__What is being asked__
Copy out the entries below exactly as they stand, but only from the line containing "(** The database" through the line containing "Definition with_users (f".

[Saved entries]
****************************************
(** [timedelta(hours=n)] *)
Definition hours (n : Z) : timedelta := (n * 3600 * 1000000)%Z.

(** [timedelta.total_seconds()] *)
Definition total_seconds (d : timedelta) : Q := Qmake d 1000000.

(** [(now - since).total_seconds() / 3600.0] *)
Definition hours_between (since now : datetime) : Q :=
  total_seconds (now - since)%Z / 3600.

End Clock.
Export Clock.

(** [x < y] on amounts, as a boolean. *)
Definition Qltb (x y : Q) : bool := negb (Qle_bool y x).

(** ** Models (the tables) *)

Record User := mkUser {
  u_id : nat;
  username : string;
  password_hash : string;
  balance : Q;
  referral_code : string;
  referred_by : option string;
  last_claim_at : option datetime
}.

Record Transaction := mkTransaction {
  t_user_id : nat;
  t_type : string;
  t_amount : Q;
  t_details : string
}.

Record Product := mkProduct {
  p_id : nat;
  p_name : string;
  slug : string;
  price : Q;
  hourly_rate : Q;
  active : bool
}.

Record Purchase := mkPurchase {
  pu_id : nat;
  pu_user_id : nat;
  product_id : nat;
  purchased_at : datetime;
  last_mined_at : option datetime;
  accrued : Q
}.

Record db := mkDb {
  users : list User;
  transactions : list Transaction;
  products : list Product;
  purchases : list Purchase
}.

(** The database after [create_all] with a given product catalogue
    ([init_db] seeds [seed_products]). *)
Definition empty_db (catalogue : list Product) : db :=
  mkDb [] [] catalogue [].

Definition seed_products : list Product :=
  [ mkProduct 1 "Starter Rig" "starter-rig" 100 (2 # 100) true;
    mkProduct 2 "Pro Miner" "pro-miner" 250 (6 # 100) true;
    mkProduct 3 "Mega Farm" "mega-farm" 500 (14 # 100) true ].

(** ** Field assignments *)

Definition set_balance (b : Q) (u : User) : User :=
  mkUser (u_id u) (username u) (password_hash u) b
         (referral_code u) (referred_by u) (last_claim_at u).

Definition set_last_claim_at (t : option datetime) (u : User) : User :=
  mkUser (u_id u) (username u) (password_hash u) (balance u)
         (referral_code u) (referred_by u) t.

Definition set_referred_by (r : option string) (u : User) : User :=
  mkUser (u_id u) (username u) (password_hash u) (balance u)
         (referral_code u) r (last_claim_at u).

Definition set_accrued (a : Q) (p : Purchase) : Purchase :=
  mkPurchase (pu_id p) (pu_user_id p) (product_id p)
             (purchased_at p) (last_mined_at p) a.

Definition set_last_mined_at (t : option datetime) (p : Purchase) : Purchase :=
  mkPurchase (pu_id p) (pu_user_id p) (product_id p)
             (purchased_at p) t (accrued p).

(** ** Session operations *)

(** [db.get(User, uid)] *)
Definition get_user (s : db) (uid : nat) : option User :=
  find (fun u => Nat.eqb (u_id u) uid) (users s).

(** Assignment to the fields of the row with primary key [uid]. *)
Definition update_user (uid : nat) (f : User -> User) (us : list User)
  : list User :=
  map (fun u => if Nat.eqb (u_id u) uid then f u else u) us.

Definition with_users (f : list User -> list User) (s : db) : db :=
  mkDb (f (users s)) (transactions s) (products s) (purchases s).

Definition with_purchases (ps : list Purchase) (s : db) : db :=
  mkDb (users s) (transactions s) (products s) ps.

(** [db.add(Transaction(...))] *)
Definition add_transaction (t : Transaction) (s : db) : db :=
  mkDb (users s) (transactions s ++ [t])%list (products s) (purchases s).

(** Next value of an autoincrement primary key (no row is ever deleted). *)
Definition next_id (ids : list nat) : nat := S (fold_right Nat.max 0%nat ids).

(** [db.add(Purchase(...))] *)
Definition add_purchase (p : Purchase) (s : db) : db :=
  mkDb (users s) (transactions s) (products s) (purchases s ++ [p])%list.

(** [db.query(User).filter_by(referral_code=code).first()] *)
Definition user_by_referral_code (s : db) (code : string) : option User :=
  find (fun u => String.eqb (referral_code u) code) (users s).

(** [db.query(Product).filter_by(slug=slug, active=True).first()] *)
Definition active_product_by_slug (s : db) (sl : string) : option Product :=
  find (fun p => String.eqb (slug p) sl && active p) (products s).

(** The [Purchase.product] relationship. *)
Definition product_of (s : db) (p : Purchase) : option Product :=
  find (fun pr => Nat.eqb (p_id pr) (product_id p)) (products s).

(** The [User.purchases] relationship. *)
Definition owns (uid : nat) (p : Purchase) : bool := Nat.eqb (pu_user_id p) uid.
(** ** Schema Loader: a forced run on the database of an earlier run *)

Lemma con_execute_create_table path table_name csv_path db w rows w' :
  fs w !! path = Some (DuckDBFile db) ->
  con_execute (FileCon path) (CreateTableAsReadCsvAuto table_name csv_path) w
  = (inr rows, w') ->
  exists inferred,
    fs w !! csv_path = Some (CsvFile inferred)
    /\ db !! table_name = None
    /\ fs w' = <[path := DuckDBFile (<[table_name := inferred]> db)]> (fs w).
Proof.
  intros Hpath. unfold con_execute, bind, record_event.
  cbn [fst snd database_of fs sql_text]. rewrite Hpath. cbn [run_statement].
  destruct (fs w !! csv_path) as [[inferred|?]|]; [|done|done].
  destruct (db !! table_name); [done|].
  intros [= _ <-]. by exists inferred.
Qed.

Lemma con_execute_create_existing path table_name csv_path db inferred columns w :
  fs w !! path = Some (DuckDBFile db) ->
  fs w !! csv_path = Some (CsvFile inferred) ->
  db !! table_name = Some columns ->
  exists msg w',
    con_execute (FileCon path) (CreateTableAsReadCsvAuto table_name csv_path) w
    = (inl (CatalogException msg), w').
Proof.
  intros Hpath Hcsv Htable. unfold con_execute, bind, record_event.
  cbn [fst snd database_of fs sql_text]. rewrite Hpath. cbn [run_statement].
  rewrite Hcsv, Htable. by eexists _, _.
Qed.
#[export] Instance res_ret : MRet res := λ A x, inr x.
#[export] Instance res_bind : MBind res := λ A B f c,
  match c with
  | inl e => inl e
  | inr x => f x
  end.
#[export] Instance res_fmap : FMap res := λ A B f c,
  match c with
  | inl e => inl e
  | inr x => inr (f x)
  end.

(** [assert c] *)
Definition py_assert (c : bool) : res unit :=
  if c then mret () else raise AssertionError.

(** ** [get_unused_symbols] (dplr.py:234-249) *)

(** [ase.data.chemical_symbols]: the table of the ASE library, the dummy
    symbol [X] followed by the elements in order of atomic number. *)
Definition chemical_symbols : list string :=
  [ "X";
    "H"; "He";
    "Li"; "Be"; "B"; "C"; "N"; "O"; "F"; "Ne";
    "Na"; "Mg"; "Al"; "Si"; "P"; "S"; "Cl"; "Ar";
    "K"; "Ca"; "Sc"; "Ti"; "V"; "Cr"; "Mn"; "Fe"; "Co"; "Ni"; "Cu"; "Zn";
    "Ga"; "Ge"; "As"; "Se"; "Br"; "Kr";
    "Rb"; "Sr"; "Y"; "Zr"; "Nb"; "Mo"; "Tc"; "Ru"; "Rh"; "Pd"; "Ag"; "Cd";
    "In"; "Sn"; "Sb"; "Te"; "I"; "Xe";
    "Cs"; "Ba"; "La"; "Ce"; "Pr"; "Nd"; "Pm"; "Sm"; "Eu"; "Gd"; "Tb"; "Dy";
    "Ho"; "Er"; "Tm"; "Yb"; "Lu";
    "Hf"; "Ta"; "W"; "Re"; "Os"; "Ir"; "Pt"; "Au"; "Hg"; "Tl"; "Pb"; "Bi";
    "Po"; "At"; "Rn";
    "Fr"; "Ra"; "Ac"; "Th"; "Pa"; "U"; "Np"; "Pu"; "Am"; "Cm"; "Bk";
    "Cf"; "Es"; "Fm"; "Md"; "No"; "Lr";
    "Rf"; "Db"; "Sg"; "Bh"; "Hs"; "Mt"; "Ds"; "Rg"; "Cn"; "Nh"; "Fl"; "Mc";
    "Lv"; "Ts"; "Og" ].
****************************************
__Output for this exercise__
(** The database after [create_all] with a given product catalogue
    ([init_db] seeds [seed_products]). *)
Definition empty_db (catalogue : list Product) : db :=
  mkDb [] [] catalogue [].

Definition seed_products : list Product :=
  [ mkProduct 1 "Starter Rig" "starter-rig" 100 (2 # 100) true;
    mkProduct 2 "Pro Miner" "pro-miner" 250 (6 # 100) true;
    mkProduct 3 "Mega Farm" "mega-farm" 500 (14 # 100) true ].

(** ** Field assignments *)

Definition set_balance (b : Q) (u : User) : User :=
  mkUser (u_id u) (username u) (password_hash u) b
         (referral_code u) (referred_by u) (last_claim_at u).

Definition set_last_claim_at (t : option datetime) (u : User) : User :=
  mkUser (u_id u) (username u) (password_hash u) (balance u)
         (referral_code u) (referred_by u) t.

Definition set_referred_by (r : option string) (u : User) : User :=
  mkUser (u_id u) (username u) (password_hash u) (balance u)
         (referral_code u) r (last_claim_at u).

Definition set_accrued (a : Q) (p : Purchase) : Purchase :=
  mkPurchase (pu_id p) (pu_user_id p) (product_id p)
             (purchased_at p) (last_mined_at p) a.

Definition set_last_mined_at (t : option datetime) (p : Purchase) : Purchase :=
  mkPurchase (pu_id p) (pu_user_id p) (product_id p)
             (purchased_at p) t (accrued p).

(** ** Session operations *)

(** [db.get(User, uid)] *)
Definition get_user (s : db) (uid : nat) : option User :=
  find (fun u => Nat.eqb (u_id u) uid) (users s).

(** Assignment to the fields of the row with primary key [uid]. *)
Definition update_user (uid : nat) (f : User -> User) (us : list User)
  : list User :=
  map (fun u => if Nat.eqb (u_id u) uid then f u else u) us.

Definition with_users (f : list User -> list User) (s : db) : db :=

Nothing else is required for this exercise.